Fig. 4. Functional analysis of full-length ADAMTS13 CUB1-2 mutants.

(A) Recombinant full-length ADAMTS13 was analyzed functionally using VWF96 as a substrate. Proteolysis of VWF96 by 0.45 nM ADAMTS13 in the absence (solid line) and presence (dotted line) of the activating anti-CUB domain monoclonal antibody 17G2 that disrupts the Spacer-CUB interaction was quantified over time by ELISA. Progress curves are shown as mean ± SEM (n = 3). In the presence of 17G2, ADAMTS13 catalytic efficiency is enhanced by 188 ± 13% (mean ± SD; n = 4). (B to R) Parallel analysis of recombinant ADAMTS13 CUB domain mutants. The number of replicates for each dataset presented in the graph is given. The % enhancement effect of 17G2 ± SD is shown for each mutant with the number of replicates (including reactions performed at different enzyme concentrations that are not represented graphically). (B) to (I) are mutants shown in green that are activated similar to wild-type (WT) ADAMTS13. The % activation is not significantly different (ns) to WT ADAMTS13. (J) to (L) are mutants shown in yellow that exhibit partial, but significantly reduced activation in response to 17G2 (*P ≤ 0.05). (M) to (Q) are mutants shown in red that exhibit highly significantly reduced activation in response to 17G2 (**P ≤ 0.01; ***P ≤ 0.001). (R) ADAMTS13 R1219Q mutant was not activated by 17G2, but this was subsequently found to be due to the loss of binding of the 17G2 antibody.
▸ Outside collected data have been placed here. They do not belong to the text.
Definition struct_task_struct : decl :=
  struct_ "task_struct" [
    fld (Struct "thread_info") "thread_info";
    fld (Base UInt) "__state";
    fld (Base UInt) "saved_state";
    fld (Ptr (Base Void)) "stack";
    fld (Typedef "refcount_t") "usage";
    fld (Base UInt) "flags";
    fld (Base UInt) "ptrace";
    fld (Ptr (Struct "alloc_tag")) "alloc_tag";
    fld (Base Int) "on_cpu";
    fld (Struct "__call_single_node") "wake_entry";
    fld (Base UInt) "wakee_flips";
    fld (Base ULong) "wakee_flip_decay_ts";
    fld (Ptr (Struct "task_struct")) "last_wakee";
    fld (Base Int) "recent_used_cpu";
    fld (Base Int) "wake_cpu";
    fld (Base Int) "on_rq";
    fld (Base Int) "prio";
    fld (Base Int) "static_prio";
    fld (Base Int) "normal_prio";
    fld (Base UInt) "rt_priority";
    pad (Base Long) 64;
    pad (Base Long) 64;
    pad (Base Long) 64;
    pad (Base Long) 64;
    pad (Base Long) 64;
    pad (Base Long) 64;
    fld (Struct "sched_entity") "se";
    fld (Struct "sched_rt_entity") "rt";
    fld (Struct "sched_dl_entity") "dl";
    fld (Ptr (Struct "sched_dl_entity")) "dl_server";
    fld (Struct "sched_ext_entity") "scx";
    fld (Ptr (Const (Struct "sched_class"))) "sched_class";
    fld (Struct "rb_node") "core_node";
    fld (Base ULong) "core_cookie";
    fld (Base UInt) "core_occupation";
    fld (Ptr (Struct "task_group")) "sched_task_group";
    fld (Struct "callback_head") "sched_throttle_work";
    fld (Struct "list_head") "throttle_node";
    fld (Typedef "bool") "throttled";
    fld (Array (Struct "uclamp_se") 2) "uclamp_req";
    fld (Array (Struct "uclamp_se") 2) "uclamp";
    pad (Base Long) 64;
    pad (Base Long) 64;
    pad (Base Long) 64;
    pad (Base Long) 64;
    pad (Base Long) 64;
    pad (Base Long) 64;
    fld (Struct "sched_statistics") "stats";
    fld (Struct "hlist_head") "preempt_notifiers";
    fld (Base UInt) "btrace_seq";
    fld (Base UInt) "policy";
    fld (Base ULong) "max_allowed_capacity";
    fld (Base Int) "nr_cpus_allowed";
    fld (Ptr (Const (Typedef "cpumask_t"))) "cpus_ptr";
    fld (Ptr (Typedef "cpumask_t")) "user_cpus_ptr";
    fld (Typedef "cpumask_t") "cpus_mask";
    fld (Ptr (Base Void)) "migration_pending";
    fld (Base UShort) "migration_disabled";
    fld (Base UShort) "migration_flags";
    fld (Base Int) "rcu_read_lock_nesting";
    fld (Union "rcu_special") "rcu_read_unlock_special";
    fld (Struct "list_head") "rcu_node_entry";
    fld (Ptr (Struct "rcu_node")) "rcu_blocked_node";
    fld (Base ULong) "rcu_tasks_nvcsw";
    fld (Typedef "u8") "rcu_tasks_holdout";
    fld (Typedef "u8") "rcu_tasks_idx";
    fld (Base Int) "rcu_tasks_idle_cpu";
    fld (Struct "list_head") "rcu_tasks_holdout_list";
    fld (Base Int) "rcu_tasks_exit_cpu";
    fld (Struct "list_head") "rcu_tasks_exit_list";
    fld (Base Int) "trc_reader_nesting";
    fld (Ptr (Struct "srcu_ctr")) "trc_reader_scp";
    fld (Struct "sched_info") "sched_info";
    fld (Struct "list_head") "tasks";
    fld (Struct "plist_node") "pushable_tasks";
    fld (Struct "rb_node") "pushable_dl_tasks";
    fld (Ptr (Struct "mm_struct")) "mm";
    fld (Ptr (Struct "mm_struct")) "active_mm";
    fld (Base Int) "exit_state";
    fld (Base Int) "exit_code";
    fld (Base Int) "exit_signal";
    fld (Base Int) "pdeath_signal";
    fld (Base ULong) "jobctl";
    fld (Base UInt) "personality";
    bits (Base UInt) "sched_reset_on_fork" 1;
    bits (Base UInt) "sched_contributes_to_load" 1;
    bits (Base UInt) "sched_migrated" 1;
    bits (Base UInt) "sched_task_hot" 1;
    pad (Base Long) 28;
    bits (Base UInt) "sched_remote_wakeup" 1;
    bits (Base UInt) "sched_rt_mutex" 1;
    bits (Base UInt) "user_dumpable" 1;
    bits (Base UInt) "in_execve" 1;
    bits (Base UInt) "in_iowait" 1;
    bits (Base UInt) "restore_sigmask" 1;
    bits (Base UInt) "in_lru_fault" 1;
    bits (Base UInt) "no_cgroup_migration" 1;
    bits (Base UInt) "frozen" 1;
    bits (Base UInt) "use_memdelay" 1;
    bits (Base UInt) "in_memstall" 1;
    bits (Base UInt) "in_eventfd" 1;
    bits (Base UInt) "pasid_activated" 1;
    bits (Base UInt) "reported_split_lock" 1;
    bits (Base UInt) "in_thrashing" 1;
    bits (Base UInt) "in_nf_duplicate" 1;
    fld (Base ULong) "atomic_flags";
    fld (Struct "restart_block") "restart_block";
    fld (Typedef "pid_t") "pid";
    fld (Typedef "pid_t") "tgid";
    fld (Base ULong) "stack_canary";
    fld (Ptr (Struct "task_struct")) "real_parent";
    fld (Ptr (Struct "task_struct")) "parent";
    fld (Struct "list_head") "children";
    fld (Struct "list_head") "sibling";
    fld (Ptr (Struct "task_struct")) "group_leader";
    fld (Struct "list_head") "ptraced";
    fld (Struct "list_head") "ptrace_entry";
    fld (Ptr (Struct "pid")) "thread_pid";
    fld (Array (Struct "hlist_node") 4) "pid_links";
    fld (Struct "list_head") "thread_node";
    fld (Ptr (Struct "completion")) "vfork_done";
    fld (Ptr (Base Int)) "set_child_tid";
    fld (Ptr (Base Int)) "clear_child_tid";
    fld (Ptr (Base Void)) "worker_private";
    fld (Typedef "u64") "utime";
    fld (Typedef "u64") "stime";
    fld (Typedef "u64") "gtime";
    fld (Struct "prev_cputime") "prev_cputime";
    fld (Struct "vtime") "vtime";
    fld (Typedef "atomic_t") "tick_dep_mask";
    fld (Base ULong) "nvcsw";
    fld (Base ULong) "nivcsw";
    fld (Typedef "u64") "start_time";
    fld (Typedef "u64") "start_boottime";
    fld (Base ULong) "min_flt";
    fld (Base ULong) "maj_flt";
    fld (Struct "posix_cputimers") "posix_cputimers";
    fld (Struct "posix_cputimers_work") "posix_cputimers_work";
    fld (Ptr (Const (Struct "cred"))) "ptracer_cred";
    fld (Ptr (Const (Struct "cred"))) "real_cred";
    fld (Ptr (Const (Struct "cred"))) "cred";
    fld (Ptr (Struct "key")) "cached_requested_key";
    fld (Array (Base Char) 16) "comm";
    fld (Ptr (Struct "nameidata")) "nameidata";
    fld (Struct "sysv_sem") "sysvsem";
    fld (Struct "sysv_shm") "sysvshm";
    fld (Base ULong) "last_switch_count";
    fld (Base ULong) "last_switch_time";
    fld (Ptr (Struct "fs_struct")) "fs";
    fld (Ptr (Struct "files_struct")) "files";
    fld (Ptr (Struct "io_uring_task")) "io_uring";
    fld (Ptr (Struct "io_restriction")) "io_uring_restrict";
    fld (Ptr (Struct "nsproxy")) "nsproxy";
    fld (Ptr (Struct "signal_struct")) "signal";
    fld (Ptr (Struct "sighand_struct")) "sighand";
    fld (Typedef "sigset_t") "blocked";
    fld (Typedef "sigset_t") "real_blocked";
    fld (Typedef "sigset_t") "saved_sigmask";
    fld (Struct "sigpending") "pending";
    fld (Base ULong) "sas_ss_sp";
    fld (Typedef "size_t") "sas_ss_size";
    fld (Base UInt) "sas_ss_flags";
    fld (Ptr (Struct "callback_head")) "task_works";
    fld (Ptr (Struct "audit_context")) "audit_context";
    fld (Typedef "kuid_t") "loginuid";
    fld (Base UInt) "sessionid";
    fld (Struct "seccomp") "seccomp";
    fld (Struct "syscall_user_dispatch") "syscall_dispatch";
    fld (Typedef "u64") "parent_exec_id";
    fld (Typedef "u64") "self_exec_id";
    fld (Typedef "spinlock_t") "alloc_lock";
    fld (Typedef "raw_spinlock_t") "pi_lock";
    fld (Struct "wake_q_node") "wake_q";
    fld (Struct "rb_root_cached") "pi_waiters";
    fld (Ptr (Struct "task_struct")) "pi_top_task";
    fld (Ptr (Struct "rt_mutex_waiter")) "pi_blocked_on";
    fld (Ptr (Struct "mutex")) "blocked_on";
    fld (Typedef "raw_spinlock_t") "blocked_lock";
    fld (Base ULong) "blocker";
    fld (Ptr (Base Void)) "journal_info";
    fld (Ptr (Struct "bio_list")) "bio_list";
    fld (Ptr (Struct "blk_plug")) "plug";
    fld (Ptr (Struct "reclaim_state")) "reclaim_state";
    fld (Ptr (Struct "io_context")) "io_context";
    fld (Ptr (Struct "capture_control")) "capture_control";
    fld (Base ULong) "ptrace_message";
    fld (Ptr (Typedef "kernel_siginfo_t")) "last_siginfo";
    fld (Struct "task_io_accounting") "ioac";
    fld (Base UInt) "psi_flags";
    fld (Typedef "u64") "acct_rss_mem1";
    fld (Typedef "u64") "acct_vm_mem1";
    fld (Typedef "u64") "acct_timexpd";
    fld (Typedef "nodemask_t") "mems_allowed";
    fld (Typedef "seqcount_spinlock_t") "mems_allowed_seq";
    fld (Base Int) "cpuset_mem_spread_rotor";
    fld (Ptr (Struct "css_set")) "cgroups";
    fld (Struct "list_head") "cg_list";
    fld (Typedef "u32") "closid";
    fld (Typedef "u32") "rmid";
    fld (Ptr (Struct "robust_list_head")) "robust_list";
    fld (Ptr (Struct "compat_robust_list_head")) "compat_robust_list";
    fld (Struct "list_head") "pi_state_list";
    fld (Ptr (Struct "futex_pi_state")) "pi_state_cache";
    fld (Struct "mutex") "futex_exit_mutex";
    fld (Base UInt) "futex_state";
    fld (Array (Typedef "u8") 4) "perf_recursion";
    fld (Ptr (Struct "perf_event_context")) "perf_event_ctxp";
    fld (Struct "mutex") "perf_event_mutex";
    fld (Struct "list_head") "perf_event_list";
    fld (Ptr (Struct "perf_ctx_data")) "perf_ctx_data";
    fld (Ptr (Struct "mempolicy")) "mempolicy";
    fld (Base Short) "il_prev";
    fld (Typedef "u8") "il_weight";
    fld (Base Short) "pref_node_fork";
    fld (Base Int) "numa_scan_seq";
    fld (Base UInt) "numa_scan_period";
    fld (Base UInt) "numa_scan_period_max";
    fld (Base Int) "numa_preferred_nid";
    fld (Base ULong) "numa_migrate_retry";
    fld (Typedef "u64") "node_stamp";
    fld (Typedef "u64") "last_task_numa_placement";
    fld (Typedef "u64") "last_sum_exec_runtime";
    fld (Struct "callback_head") "numa_work";
    fld (Ptr (Struct "numa_group")) "numa_group";
    fld (Ptr (Base ULong)) "numa_faults";
    fld (Base ULong) "total_numa_faults";
    fld (Array (Base ULong) 3) "numa_faults_locality";
    fld (Base ULong) "numa_pages_migrated";
    fld (Struct "rseq_data") "rseq";
    fld (Struct "sched_mm_cid") "mm_cid";
    fld (Struct "tlbflush_unmap_batch") "tlb_ubc";
    fld (Ptr (Struct "pipe_inode_info")) "splice_pipe";
    fld (Struct "page_frag") "task_frag";
    fld (Struct "lazy_mmu_state") "lazy_mmu_state";
    fld (Ptr (Struct "task_delay_info")) "delays";
    fld (Base Int) "nr_dirtied";
    fld (Base Int) "nr_dirtied_pause";
    fld (Base ULong) "dirty_paused_when";
    fld (Typedef "u64") "timer_slack_ns";
    fld (Typedef "u64") "default_timer_slack_ns";
    fld (Base Int) "curr_ret_stack";
    fld (Base Int) "curr_ret_depth";
    fld (Ptr (Base ULong)) "ret_stack";
    fld (Base ULongLong) "ftrace_timestamp";
    fld (Base ULongLong) "ftrace_sleeptime";
    fld (Typedef "atomic_t") "trace_overrun";
    fld (Typedef "atomic_t") "tracing_graph_pause";
    fld (Base ULong) "trace_recursion";
    fld (Base UInt) "memcg_nr_pages_over_high";
    fld (Ptr (Struct "mem_cgroup")) "active_memcg";
    fld (Ptr (Struct "obj_cgroup")) "objcg";
    fld (Ptr (Struct "gendisk")) "throttle_disk";
    fld (Ptr (Struct "uprobe_task")) "utask";
    fld (Base UInt) "sequential_io";
    fld (Base UInt) "sequential_io_avg";
    fld (Struct "kmap_ctrl") "kmap_ctrl";
    fld (Struct "callback_head") "rcu";
    fld (Typedef "refcount_t") "rcu_users";
    fld (Base Int) "pagefault_disabled";
    fld (Ptr (Struct "task_struct")) "oom_reaper_list";
    fld (Struct "timer_list") "oom_reaper_timer";
    fld (Ptr (Struct "vm_struct")) "stack_vm_area";
    fld (Typedef "refcount_t") "stack_refcount";
    fld (Ptr (Base Void)) "security";
    fld (Ptr (Struct "bpf_local_storage")) "bpf_storage";
    fld (Ptr (Struct "bpf_run_ctx")) "bpf_ctx";
    fld (Ptr (Struct "bpf_net_context")) "bpf_net_context";
    fld (Ptr (Base Void)) "mce_vaddr";
    fld (Typedef "__u64") "mce_kflags";
    fld (Typedef "u64") "mce_addr";
    bits (Typedef "__u64") "mce_ripv" 1;
    bits (Typedef "__u64") "mce_whole_page" 1;
    bits (Typedef "__u64") "__mce_reserved" 62;
    fld (Struct "callback_head") "mce_kill_me";
    fld (Base Int) "mce_count";
    fld (Struct "llist_head") "kretprobe_instances";
    fld (Struct "llist_head") "rethooks";
    fld (Struct "callback_head") "l1d_flush_kill";
    fld (Struct "unwind_task_info") "unwind_info";
    fld (Struct "thread_struct") "thread"].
All other mutants bound 17G2 normally. (S and T) ADAMTS13 CUB1-2 domain surface amino acids and their influence upon the Spacer-CUB interaction. Amino acids depicted in fig. S4 are color-coded according to their influence on the Spacer-CUB interaction. Amino acids shown in green do not influence the Spacer-CUB interaction, those in yellow have a moderate or indirect effect, whereas those residues highlighted in red that form two adjacent patches in CUB1 and CUB2 represent amino acids that have a major influence upon Spacer-CUB binding.